§ **SUPPLIED INFORMATION**
Definition ret {A} (a : A) : M A := fun w => (w, Ok a).
Definition raise {A} (e : Error) : M A := fun w => (w, Raise e).
Definition bind {A B} (m : M A) (k : A -> M B) : M B :=
  fun w => match m w with
           | (w', Ok a) => k a w'
           | (w', Raise e) => (w', Raise e)
           end.
(** A call to a collaborator is logged before it runs. *)
Definition call {A} (ev : Event) (f : Eff A) : M A :=
  fun w => let '(g, r) := f (ambient w) in
           (mkWorld g (trace w ++ [ev]), r).
(** A pure accessor that may raise; nothing is logged. *)
Definition lift {A} (r : result A) : M A := fun w => (w, r).

#[global] Instance M_ret : MRet M := @ret.
#[global] Instance M_bind : MBind M := fun A B k m => bind m k.

(** [emits P m]: a run of [m] only appends events that satisfy [P]. *)
Definition emits {A} (P : Event -> Prop) (m : M A) : Prop :=
  forall w w' r, m w = (w', r) ->
    exists evs, trace w' = (trace w ++ evs)%list /\ Forall P evs.

(** ** Data model *)

(** [deepchecks.nlp.task_type.TaskType] *)
Inductive TaskType : Type :=
  | TEXT_CLASSIFICATION
  | TOKEN_CLASSIFICATION
  | OTHER.

(** What an f-string prints for a member of a plain [Enum]. *)
Definition TaskType_str (t : TaskType) : string :=
  match t with
  | TEXT_CLASSIFICATION => "TaskType.TEXT_CLASSIFICATION"
  | TOKEN_CLASSIFICATION => "TaskType.TOKEN_CLASSIFICATION"
  | OTHER => "TaskType.OTHER"
  end.

#[global] Instance TaskType_eq_dec : EqDecision TaskType.
Proof. solve_decision. Defined.

Inductive DatasetKind : Type := TRAIN | TEST.

Inductive Atom : Type :=
  | AInt (z : Z)
  | AStr (s : string).

(** A label: a class (number or name), or a sequence of them for
    multi-label and token tasks. *)
Inductive Label : Type :=
  | LInt (z : Z)
  | LStr (s : string)
  | LSeq (items : list Atom).

#[global] Instance Atom_eq_dec : EqDecision Atom.
Proof. solve_decision. Defined.
#[global] Instance Label_eq_dec : EqDecision Label.
Proof. solve_decision. Defined.

Inductive Cell : Type :=
  | CNum (q : Q)
  | CCat (s : string)
  | CNa.

(** A pandas frame: row labels and named columns. *)
Record DataFrame : Type := mkDataFrame {
  df_index : list nat;
  df_columns : list (string * list Cell);
}.

Record TextData : Type := mkTextData {
  td_index : list nat;
  td_text : list string;
  td_label : list Label;
  td_task_type : TaskType;
  td_multi_label : bool;
  td_metadata : DataFrame;
  td_properties : DataFrame;
}.

(** The tabular [Dataset] that target encoding returns. *)
Record Dataset : Type := mkDataset {
  ds_data : DataFrame;
  ds_label_col : list Label;
  ds_features : list string;
}.

Inductive Predicate : Type :=
  | NumRange (col : string) (lo hi : option Q)
  | CatSubset (col : string) (cats : list string).

Record Segment : Type := mkSegment {
  seg_predicates : list Predicate;
  seg_indices : list nat;
  seg_score : pyfloat;
}.
Definition seg_size (s : Segment) : nat := length (seg_indices s).

Definition Predictions : Type := list Label.
Definition Proba : Type := list (list Q).

(** The model of a context: [predict], and [predict_proba] when the
    attribute exists ([hasattr(context.model, 'predict_proba')]). *)
Record Model : Type := mkModel {
  predict : TextData -> Eff Predictions;
  predict_proba : option (TextData -> Eff Proba);
}.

§ **TASK DESCRIPTION**
Once you have read the records above, write them out again exactly.

§ **TASK SOLUTION**
Definition ret {A} (a : A) : M A := fun w => (w, Ok a).
Definition raise {A} (e : Error) : M A := fun w => (w, Raise e).
Definition bind {A B} (m : M A) (k : A -> M B) : M B :=
  fun w => match m w with
           | (w', Ok a) => k a w'
           | (w', Raise e) => (w', Raise e)
           end.
(** A call to a collaborator is logged before it runs. *)
Definition call {A} (ev : Event) (f : Eff A) : M A :=
  fun w => let '(g, r) := f (ambient w) in
           (mkWorld g (trace w ++ [ev]), r).
(** A pure accessor that may raise; nothing is logged. *)
Definition lift {A} (r : result A) : M A := fun w => (w, r).

#[global] Instance M_ret : MRet M := @ret.
#[global] Instance M_bind : MBind M := fun A B k m => bind m k.

(** [emits P m]: a run of [m] only appends events that satisfy [P]. *)
Definition emits {A} (P : Event -> Prop) (m : M A) : Prop :=
  forall w w' r, m w = (w', r) ->
    exists evs, trace w' = (trace w ++ evs)%list /\ Forall P evs.

(** ** Data model *)

(** [deepchecks.nlp.task_type.TaskType] *)
Inductive TaskType : Type :=
  | TEXT_CLASSIFICATION
  | TOKEN_CLASSIFICATION
  | OTHER.

(** What an f-string prints for a member of a plain [Enum]. *)
Definition TaskType_str (t : TaskType) : string :=
  match t with
  | TEXT_CLASSIFICATION => "TaskType.TEXT_CLASSIFICATION"
  | TOKEN_CLASSIFICATION => "TaskType.TOKEN_CLASSIFICATION"
  | OTHER => "TaskType.OTHER"
  end.

#[global] Instance TaskType_eq_dec : EqDecision TaskType.
Proof. solve_decision. Defined.

Inductive DatasetKind : Type := TRAIN | TEST.

Inductive Atom : Type :=
  | AInt (z : Z)
  | AStr (s : string).

(** A label: a class (number or name), or a sequence of them for
    multi-label and token tasks. *)
Inductive Label : Type :=
  | LInt (z : Z)
  | LStr (s : string)
  | LSeq (items : list Atom).

#[global] Instance Atom_eq_dec : EqDecision Atom.
Proof. solve_decision. Defined.
#[global] Instance Label_eq_dec : EqDecision Label.
Proof. solve_decision. Defined.

Inductive Cell : Type :=
  | CNum (q : Q)
  | CCat (s : string)
  | CNa.

(** A pandas frame: row labels and named columns. *)
Record DataFrame : Type := mkDataFrame {
  df_index : list nat;
  df_columns : list (string * list Cell);
}.

Record TextData : Type := mkTextData {
  td_index : list nat;
  td_text : list string;
  td_label : list Label;
  td_task_type : TaskType;
  td_multi_label : bool;
  td_metadata : DataFrame;
  td_properties : DataFrame;
}.

(** The tabular [Dataset] that target encoding returns. *)
Record Dataset : Type := mkDataset {
  ds_data : DataFrame;
  ds_label_col : list Label;
  ds_features : list string;
}.

Inductive Predicate : Type :=
  | NumRange (col : string) (lo hi : option Q)
  | CatSubset (col : string) (cats : list string).

Record Segment : Type := mkSegment {
  seg_predicates : list Predicate;
  seg_indices : list nat;
  seg_score : pyfloat;
}.
Definition seg_size (s : Segment) : nat := length (seg_indices s).

Definition Predictions : Type := list Label.
Definition Proba : Type := list (list Q).

(** The model of a context: [predict], and [predict_proba] when the
    attribute exists ([hasattr(context.model, 'predict_proba')]). *)
Record Model : Type := mkModel {
  predict : TextData -> Eff Predictions;
  predict_proba : option (TextData -> Eff Proba);
}.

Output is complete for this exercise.